Still, I am convinced that Greece will recover from its
difficulties, like a phoenix from the flames. As far as I’m concerned, Greece
is and will be a member of the European Union and the Euro-zone. Greece is an
undividable part of Europe and the EU and Greece belong together.
This morning, I was shocked and strongly disappointed that
the negotations between the finance ministers of the European Union on another rescue package for Greece
went awry. I didn’t understand why these negotiations failed and why countries like
Germany, Finland and The Netherlands were so stubborn on the conditions for the
next rescue package.
Remission of Greece from all its debt might be one bridge
too far, but at least these countries could have agreed on a strong reduction
of the interest rates for the Greek loans, making it much easier for Greece to pay off its debt.
Everybody knew that Greece did the best it could to save
money and to deploy further austerity measures: unemployment fees were
minimized, pensions were cut, enormous amounts of civil servants have been
fired. The IMF was satisfied on the Greek progress and the streets of Athens
and other cities were already cluttered with protestors against the harsh and
sometimes even inhumane austerity measures.
Asking even more from Greece would be inhumane… Or, wouldn’t
it?!
There are a few subjects where Greece didn’t make so much
progress.
One of those subjects is tax evasion.
Thousands of government officials, successful business-men
and women and other extremely rich people have stashed their black money and possessions
in countries like Switzerland, Luxemburg, The Netherlands or in official tax-havens
like the Caymen Islands. Sometimes, these people acted at the fuzzy edge of legal (business)
behaviour and in many cases far over the edge of legality.
The latter category had been recorded in the so-called ‘Lagarde List': a list from 2010 with the names of 1991 tax evasionists in Greece, put together by current IMF chairman and former French finance minister Christine Lagarde.
Although the Greek government had been in possession of the Lagarde List since 2010, its representatives failed to
do something about it, but instead sat on their hands. This could be called ‘criminal
neglect’ or even straight-forward corruption.

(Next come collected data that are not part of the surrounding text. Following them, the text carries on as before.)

Lemma on_deposit_keeps a who amount : keeps_egress (on_deposit a who amount).
Proof.
  unfold on_deposit, process_deposit_action, handle_limit_reset, handle_lockdown_expired,
    handle_within_period, do_lift_lockdown, do_lock_deposit, do_lockdown_asset,
    do_reset_deposit_limits, cb_deposit_event, cb_ensure, ensureM.
  keep_egress.
Qed.

Lemma update_trade_leg_keeps a i o : keeps_egress (update_trade_leg a i o).
Proof.
  unfold update_trade_leg, update_amounts, check_limits, check_outflow_limit, check_influx_limit,
    cb_some, arith, cb_ensure, ensureM. keep_egress.
Qed.
Lemma initialize_trade_limit_keeps a r : keeps_egress (initialize_trade_limit a r).
Proof. unfold initialize_trade_limit, calculate_limit, arith. keep_egress. Qed.

Lemma guard_trade_keeps t : keeps_egress (guard_trade t).
Proof.
  unfold guard_trade, ensure_pool_state_change_limit, ensure_and_update_trade_volume_limit.
  repeat (intros; first [ apply update_trade_leg_keeps | apply initialize_trade_limit_keeps
    | apply keeps_egress_bind ]).
Qed.

Ltac keep_call :=
  unfold is_origin_whitelisted_or_root, calculate_and_store_liquidity_limits,
    ensure_and_update_add_liquidity_limit, ensure_and_update_remove_liquidity_limit, calculate_limit,
    update_amount, check_limit, validate_optional, validate_limit, do_lift_lockdown,
    do_lockdown_asset, do_reset_deposit_limits, ensure_authority, cb_some, arith, cb_deposit_event,
    cb_ensure, ensureM;
  keep_egress.

Lemma ensure_add_liquidity_limit_keeps o a initial x : keeps_egress (ensure_add_liquidity_limit o a initial x).
Proof. unfold ensure_add_liquidity_limit. keep_call. Qed.
Lemma ensure_remove_liquidity_limit_keeps o a initial x : keeps_egress (ensure_remove_liquidity_limit o a initial x).
Proof. unfold ensure_remove_liquidity_limit. keep_call. Qed.
Lemma set_trade_volume_limit_keeps o a l : keeps_egress (set_trade_volume_limit o a l).
Proof. unfold set_trade_volume_limit. keep_call. Qed.
Lemma set_add_liquidity_limit_keeps o a l : keeps_egress (set_add_liquidity_limit o a l).
Proof. unfold set_add_liquidity_limit. keep_call. Qed.
Lemma set_remove_liquidity_limit_keeps o a l : keeps_egress (set_remove_liquidity_limit o a l).
Proof. unfold set_remove_liquidity_limit. keep_call. Qed.
Lemma lockdown_asset_keeps o a until : keeps_egress (lockdown_asset o a until).
Proof. unfold lockdown_asset. keep_call. Qed.
Lemma force_lift_lockdown_keeps o a : keeps_egress (force_lift_lockdown o a).
Proof. unfold force_lift_lockdown. keep_call. Qed.
Lemma release_deposit_keeps o who a : keeps_egress (release_deposit o who a).
Proof. unfold release_deposit. keep_call. Qed.
Lemma add_egress_accounts_keeps o accounts : keeps_egress (add_egress_accounts o accounts).
Proof. unfold add_egress_accounts. keep_call. Qed.
Lemma remove_egress_accounts_keeps o accounts : keeps_egress (remove_egress_accounts o accounts).
Proof. unfold remove_egress_accounts. keep_call. Qed.
Lemma set_asset_category_keeps o a c : keeps_egress (set_asset_category o a c).
Proof. unfold set_asset_category. keep_call. Qed.
Lemma set_global_withdraw_lockdown_keeps o until : keeps_egress (set_global_withdraw_lockdown o until).
Proof. unfold set_global_withdraw_lockdown. keep_call. Qed.
#[local] Hint Resolve on_deposit_keeps guard_trade_keeps
  ensure_add_liquidity_limit_keeps ensure_remove_liquidity_limit_keeps
  set_trade_volume_limit_keeps set_add_liquidity_limit_keeps
  set_remove_liquidity_limit_keeps lockdown_asset_keeps
  force_lift_lockdown_keeps release_deposit_keeps
  add_egress_accounts_keeps remove_egress_accounts_keeps
  set_asset_category_keeps set_global_withdraw_lockdown_keeps : egress.

Section rate.
Context `{!SpArithmeticLaws} (L W : Z) (HW : 1 <= W <= PERBILL) (HL : fits u128 L).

When the brave journalist Kostas Vaxevanis decided to run
the gauntlet and published this list, he was (and still is) prosecuted like a
petty criminal, instead of being treated like the hero that he really is. That
could also be called corruption.
Corruption starts at
the bottom with small favors in return for actions or favors that should be for
free or should be handled with a fixed timetable. A bottle of Ouzo for a quickly
delivered passport, a cake or chocolate drops for a driver’s license and a few
hundred bucks for a building permit ‘without questions asked’.

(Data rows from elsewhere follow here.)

Definition spot_price asset_a asset_b s : option Z :=
  if asset_a =? asset_b then Some DIV else
  if asset_a =? HubAssetId T then
    b ← peek_state asset_b s;
    fixed_checked_from_rational (ReserveState.hub_reserve b) (ReserveState.reserve b)
  else if asset_b =? HubAssetId T then
    a ← peek_state asset_a s;
    fixed_checked_from_rational (ReserveState.reserve a) (ReserveState.hub_reserve a)
  else
    a ← peek_state asset_a s;
    b ← peek_state asset_b s;
    price_a ← fixed_checked_from_rational (ReserveState.reserve a) (ReserveState.hub_reserve a);
    price_b ← fixed_checked_from_rational (ReserveState.hub_reserve b) (ReserveState.reserve b);
    fixed_checked_mul price_a price_b.
End omnipool_pallet.

(** ** The price barrier ([traits.rs]) *)

Section price_barrier.
Context {X AccountId : Type} `{SpArithmetic}.

(** [EnsurePriceWithin]: the current price may differ from the oracle's by at
    most the allowed part of their mean. *)
Definition ensure_price_within (get_price : AssetId → AssetId → X → result Z Ratio)
    (MaxAllowed : Z) (whitelisted : AccountId → bool)
    (who : AccountId) (asset_a asset_b : AssetId) (current_price : Ratio) (x : X) : bool :=
  if whitelisted who then true else
  let max_allowed := fixed_from_permill MaxAllowed in
  default false (
    oracle_price ← ok (get_price asset_a asset_b x);
    external_price ← fixed_checked_from_rational (Ratio.n oracle_price) (Ratio.d oracle_price);
    current_spot_price ← fixed_checked_from_rational (Ratio.n current_price) (Ratio.d current_price);
    sum ← checked_add u128 current_spot_price external_price;
    max_allowed_difference ← fixed_checked_mul max_allowed sum;
    let diff := if external_price <=? current_spot_price
                then saturating_sub current_spot_price external_price
                else saturating_sub external_price current_spot_price in
    twice ← fixed_checked_mul diff (2 * DIV);
    Some (twice <=? max_allowed_difference)).

(** The barrier of a tuple of barriers: all of them, in order. *)
Definition ensure_price_all (barriers : list (AccountId → AssetId → AssetId → Ratio → X → bool))
    (who : AccountId) (asset_a asset_b : AssetId) (current_price : Ratio) (x : X) : bool :=
  forallb (λ barrier, barrier who asset_a asset_b current_price x) barriers.
End price_barrier.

At the top, people are bribed with hundreds of thousands of
euro’s to look the other way when crimes and frauds are happening. Also people are paid to do favors to other people
that are not in the interest of the community, the city or the whole country.
For money, anything is for sale.
Corruption is like the proverbial drop of water that hollows
out the hardest stone. One drop is nothing, but a billion drops will ruin the
stone.
As far as I’ve heard, nobody in Greece with black money stashed
away has turned himself in to the police or other officials: not only to
become on terms with himself, but also to help his own country conquer its
enemies within.
I also didn’t hear that corrupted and clientelistic civil servants
decided ‘not to go with the flow’ anymore and stop the widespread corruption
that ruins a country from the inside and ruins the moral of the people that
live in it. Neither did corrupted members of parliament and the government: especially
the one’s present on Lagarde’s List.
Probably nobody, who owns a large house ‘under construction’,
decided that it is finally finished after 25 years and that property taxes
should be paid on it.
This kind of morality sounds like: ‘I am prepared to help my
country, as long as it doesn’t cost me money. If it will cost me money, then
Greece is on its own’.
I am very sorry, but on further consideration I do understand why the Northern Euro-zone
countries are reluctant to pay the next tranche of the rescue package.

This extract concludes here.